In exact form, set down only those lines of the material that run from its first line to the line with "pointer to a", inclusive.

Records to use.
========================================

(* ===== verification/Lhash.v ===== *)
(** [crypto/lhash/lhash.c]: the chained hash table.

    The chains are linked lists in a store of [LHASH_ITEM]s by address; a
    pointer to a pointer ([LHASH_ITEM **]) is a [link], a bucket or the [next]
    field of an item.  Elements have type [D] (they are pointers in the code);
    [hash] and [comp] are the callbacks of the table.  Following a pointer to
    a freed item is undefined behaviour. *)
From S2P Require Import Prelude Mem State.

Abbreviation loc := nat.

Definition kMinNumBuckets : Z := 16.
Definition kMaxAverageChainLength : Z := 2.
Definition kMinAverageChainLength : Z := 1.
Definition sizeof_LHASH_ITEM : Z := 24.
Definition sizeof_LHASH : Z := 48.
Definition sizeof_ptr : Z := 8.
Definition UINT_MAX : Z := 2 ^ 32 - 1.

Record LHASH_ITEM {D : Type} := mkItem {
  item_data : D;
  item_next : option loc;
  item_hash : Z;
}.
Arguments LHASH_ITEM : clear implicits.
Arguments mkItem {_} _ _ _.

Record lhash_st := mkLhash {
  num_items : Z;
  buckets : list (option loc);
  num_buckets : Z;
  callback_depth : Z;
}.

(** The table, the items that are allocated and the allocation clock. *)
Record table {D : Type} := mkTable {
  lh : lhash_st;
  items : gmap loc (LHASH_ITEM D);
  clock : nat;
}.
Arguments table : clear implicits.
Arguments mkTable {_} _ _ _.

Inductive link := LBucket (i : nat) | LNext (a : loc).

Section lhash.
Context {A : Allocator} {D : Type} (hash : D → Z) (comp : D → D → Z).
Implicit Types t : table D.

Definition set_lh (l : lhash_st) t : table D := mkTable l (items t) (clock t).
Definition set_items (m : gmap loc (LHASH_ITEM D)) t : table D := mkTable (lh t) m (clock t).

(** [*p] and [*p = v] for a link [p] of the array [bs]. *)
Definition read_link (bs : list (option loc)) (h : gmap loc (LHASH_ITEM D)) (p : link) : option (option loc) :=
  match p with
  | LBucket i => bs !! i
  | LNext a => item_next <$> h !! a
  end.
Definition set_next (next : option loc) (it : LHASH_ITEM D) : LHASH_ITEM D := mkItem (item_data it) next (item_hash it).
Definition write_link (p : link) (v : option loc) : ST (table D) unit := λ t,
  match p with
  | LBucket i =>
      if (i <? length (buckets (lh t)))%nat then
        Some ((), set_lh (mkLhash (num_items (lh t)) (<[i := v]> (buckets (lh t))) (num_buckets (lh t)) (callback_depth (lh t))) t)
      else None
  | LNext a =>
      match items t !! a with
      | Some it => Some ((), set_items (<[a := set_next v it]> (items t)) t)
      | None => None
      end
  end.

(** A clock tick per allocation. *)
Definition allocate {B} (f : nat → option B) : ST (table D) (option B) := λ t,
  Some (f (clock t), mkTable (lh t) (items t) (S (clock t))).
Definition OPENSSL_free (a : loc) : ST (table D) unit := λ t,
  match items t !! a with
  | Some _ => Some ((), set_items (delete a (items t)) t)
  | None => None
  end.

Definition OPENSSL_lh_new (t0 : nat) : option lhash_st :=
  match OPENSSL_zalloc t0 sizeof_LHASH with
  | None => None
  | Some _ =>
      match OPENSSL_calloc (S t0) kMinNumBuckets sizeof_ptr with
      | None => None
      | Some _ => Some (mkLhash 0 (replicate (Z.to_nat kMinNumBuckets) None) kMinNumBuckets 0)
      end
  end.

Definition OPENSSL_lh_num_items (l : lhash_st) : Z := num_items l.

(** [for (cur = *ret; cur != NULL; cur = *ret)]: [matches] is the comparison
    with the element or the key that is searched. *)
Fixpoint find_link (fuel : nat) (matches : D → bool) (ret : link) : ST (table D) link :=
  cur ← deref (λ t, read_link (buckets (lh t)) (items t) ret);
  match cur with
  | None => mret ret
  | Some cur =>
      match fuel with
      | O => ub
      | S fuel =>
          it ← deref (λ t, items t !! cur);
          if matches (item_data it) then mret ret
          else find_link fuel matches (LNext cur)
      end
  end.

Definition get_next_ptr_and_hash (d : D) : ST (table D) (link * Z) :=
  let h := hash d in
  nb ← gets (λ t, num_buckets (lh t));
  fuel ← gets (λ t, size (items t));
  if nb =? 0 then ub
  else
    p ← find_link fuel (λ x, comp x d =? 0) (LBucket (Z.to_nat (h mod nb)));
    mret (p, h).

Definition get_next_ptr_by_key {K} (key : K) (key_hash : Z) (cmp_key : K → D → Z) : ST (table D) link :=
  nb ← gets (λ t, num_buckets (lh t));
  fuel ← gets (λ t, size (items t));
  if nb =? 0 then ub
  else find_link fuel (λ x, cmp_key key x =? 0) (LBucket (Z.to_nat (key_hash mod nb))).

(** [*next_ptr == NULL ? NULL : ( *next_ptr)->data] *)
Definition link_data (p : link) : ST (table D) (option D) :=
  cur ← deref (λ t, read_link (buckets (lh t)) (items t) p);
  match cur with
  | None => mret None
  | Some a => it ← deref (λ t, items t !! a); mret (Some (item_data it))
  end.

Definition OPENSSL_lh_retrieve (d : D) : ST (table D) (option D) :=
  '(p, _) ← get_next_ptr_and_hash d;
  link_data p.

Definition OPENSSL_lh_retrieve_key {K} (key : K) (key_hash : Z) (cmp_key : K → D → Z) : ST (table D) (option D) :=
  p ← get_next_ptr_by_key key key_hash cmp_key;
  link_data p.

(** The inner loop of [lh_rebucket]; [new_buckets] is a local array. *)
Fixpoint rebucket_chain (fuel : nat) (cur : option loc) (new_buckets : list (option loc)) (new_num_buckets : Z)
    : ST (table D) (list (option loc)) :=
  match cur with
  | None => mret new_buckets
  | Some a =>
      match fuel with
      | O => ub
      | S fuel =>
          it ← deref (λ t, items t !! a);
          let new_bucket := Z.to_nat (item_hash it mod new_num_buckets) in
          let next := item_next it in
          head ← deref (λ _, new_buckets !! new_bucket);
          _ ← modify (λ t, set_items (<[a := set_next head it]> (items t)) t);
          rebucket_chain fuel next (<[new_bucket := Some a]> new_buckets) new_num_buckets
      end
  end.

(** The outer loop, over the buckets from [i] on. *)
Fixpoint rebucket_loop (bs : list (option loc)) (new_buckets : list (option loc)) (new_num_buckets : Z)
    : ST (table D) (list (option loc)) :=
  match bs with
  | [] => mret new_buckets
  | cur :: bs =>
      fuel ← gets (λ t, size (items t));
      new_buckets ← rebucket_chain fuel cur new_buckets new_num_buckets;
      rebucket_loop bs new_buckets new_num_buckets
  end.

(** The old array, freed at the end, is not a block of the store. *)
Definition lh_rebucket (new_num_buckets : Z) : ST (table D) unit :=
  let alloc_size := sizeof_ptr ⊠[64] new_num_buckets in
  if negb (alloc_size / sizeof_ptr =? new_num_buckets) then mret ()
  else
    block ← allocate (λ n, OPENSSL_zalloc n alloc_size);
    match block with
    | None => mret ()
    | Some _ =>
        bs ← gets (λ t, buckets (lh t));
        new_buckets ← rebucket_loop bs (replicate (Z.to_nat new_num_buckets) None) new_num_buckets;
        modify (λ t, set_lh (mkLhash (num_items (lh t)) new_buckets new_num_buckets (callback_depth (lh t))) t)
    end.

Definition lh_maybe_resize : ST (table D) unit :=
  l ← gets lh;
  if callback_depth l >? 0 then mret ()
  else if num_buckets l =? 0 then ub
  else
    let avg_chain_length := num_items l / num_buckets l in
    if avg_chain_length >? kMaxAverageChainLength then
      let new_num_buckets := num_buckets l ⊠[64] 2 in
      if new_num_buckets >? num_buckets l then lh_rebucket new_num_buckets else mret ()
    else if (avg_chain_length <? kMinAverageChainLength) && (num_buckets l >? kMinNumBuckets) then
      let new_num_buckets := num_buckets l / 2 in
      let new_num_buckets := if new_num_buckets <? kMinNumBuckets then kMinNumBuckets else new_num_buckets in
      lh_rebucket new_num_buckets
    else mret ().

Definition set_num_items (n : Z) : ST (table D) unit :=
  modify (λ t, set_lh (mkLhash n (buckets (lh t)) (num_buckets (lh t)) (callback_depth (lh t))) t).
Definition set_callback_depth (n : Z) : ST (table D) unit :=
  modify (λ t, set_lh (mkLhash (num_items (lh t)) (buckets (lh t)) (num_buckets (lh t)) n) t).

(** The return value and [*old_data]. *)
Definition OPENSSL_lh_insert (d : D) : ST (table D) (Z * option D) :=
  '(next_ptr, h) ← get_next_ptr_and_hash d;
  cur ← deref (λ t, read_link (buckets (lh t)) (items t) next_ptr);
  match cur with
  | Some a =>
      it ← deref (λ t, items t !! a);
      _ ← modify (λ t, set_items (<[a := mkItem d (item_next it) (item_hash it)]> (items t)) t);
      mret (1, Some (item_data it))
  | None =>
      block ← allocate (λ n, OPENSSL_malloc n sizeof_LHASH_ITEM);
      match block with
      | None => mret (0, None)
      | Some _ =>
          a ← gets (λ t, fresh (dom (items t)));
          _ ← modify (λ t, set_items (<[a := mkItem d None h]> (items t)) t);
          _ ← write_link next_ptr (Some a);
          n ← gets (λ t, num_items (lh t));
          _ ← set_num_items (n ⊞[64] 1);
          _ ← lh_maybe_resize;
          mret (1, None)
      end
  end.

Definition OPENSSL_lh_delete (d : D) : ST (table D) (option D) :=
  '(next_ptr, _) ← get_next_ptr_and_hash d;
  cur ← deref (λ t, read_link (buckets (lh t)) (items t) next_ptr);
  match cur with
  | None => mret None
  | Some a =>
      it ← deref (λ t, items t !! a);
      _ ← write_link next_ptr (item_next it);
      _ ← OPENSSL_free a;
      n ← gets (λ t, num_items (lh t));
      _ ← set_num_items (n ⊟[64] 1);
      _ ← lh_maybe_resize;
      mret (Some (item_data it))
  end.

(** [OPENSSL_lh_doall_arg]: the callback works on the state [S] and on the
    table, which it may change.  A callback that keeps adding elements can make
    the iteration endless: [fuel] bounds the elements visited in a chain. *)
Section doall.
Context {S : Type} (func : D → S → ST (table D) S).

Fixpoint doall_chain (fuel : nat) (cur : option loc) (arg : S) : ST (table D) S :=
  match cur with
  | None => mret arg
  | Some a =>
      match fuel with
      | O => ub
      | Datatypes.S fuel =>
          it ← deref (λ t, items t !! a);
          let next := item_next it in
          arg ← func (item_data it) arg;
          doall_chain fuel next arg
      end
  end.

Fixpoint doall_loop (fuel : nat) (n : nat) (i : Z) (arg : S) : ST (table D) S :=
  nb ← gets (λ t, num_buckets (lh t));
  if i <? nb then
    match n with
    | O => ub
    | Datatypes.S n =>
        cur ← deref (λ t, buckets (lh t) !! Z.to_nat i);
        arg ← doall_chain fuel cur arg;
        doall_loop fuel n (i + 1) arg
    end
  else mret arg.

Definition OPENSSL_lh_doall_arg (fuel : nat) (arg : S) : ST (table D) S :=
  d ← gets (λ t, callback_depth (lh t));
  _ ← (if d <? UINT_MAX then set_callback_depth (d + 1) else mret ());
  n ← gets (λ t, num_buckets (lh t));
  arg ← doall_loop fuel (Z.to_nat n) 0 arg;
  d ← gets (λ t, callback_depth (lh t));
  _ ← (if d <? UINT_MAX then set_callback_depth (d ⊟[32] 1) else mret ());
  _ ← lh_maybe_resize;
  mret arg.
End doall.

(** [OPENSSL_lh_free] frees the items, then the array and the struct, which are
    not blocks of the store here: nothing but the table points to them. *)
Fixpoint free_chain (fuel : nat) (n : option loc) : ST (table D) unit :=
  match n with
  | None => mret ()
  | Some a =>
      match fuel with
      | O => ub
      | Datatypes.S fuel =>
          it ← deref (λ t, items t !! a);
          _ ← OPENSSL_free a;
          free_chain fuel (item_next it)
      end
  end.
Fixpoint free_buckets (bs : list (option loc)) : ST (table D) unit :=
  match bs with
  | [] => mret ()
  | n :: bs =>
      fuel ← gets (λ t, size (items t));
      _ ← free_chain fuel n;
      free_buckets bs
  end.
Definition OPENSSL_lh_free : ST (table D) unit :=
  bs ← gets (λ t, buckets (lh t));
  free_buckets bs.
End lhash.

========================================

Solution to the exercise.
(* ===== verification/Lhash.v ===== *)
(** [crypto/lhash/lhash.c]: the chained hash table.

    The chains are linked lists in a store of [LHASH_ITEM]s by address; a
    pointer to a pointer ([LHASH_ITEM **]) is a [link], a bucket or the [next]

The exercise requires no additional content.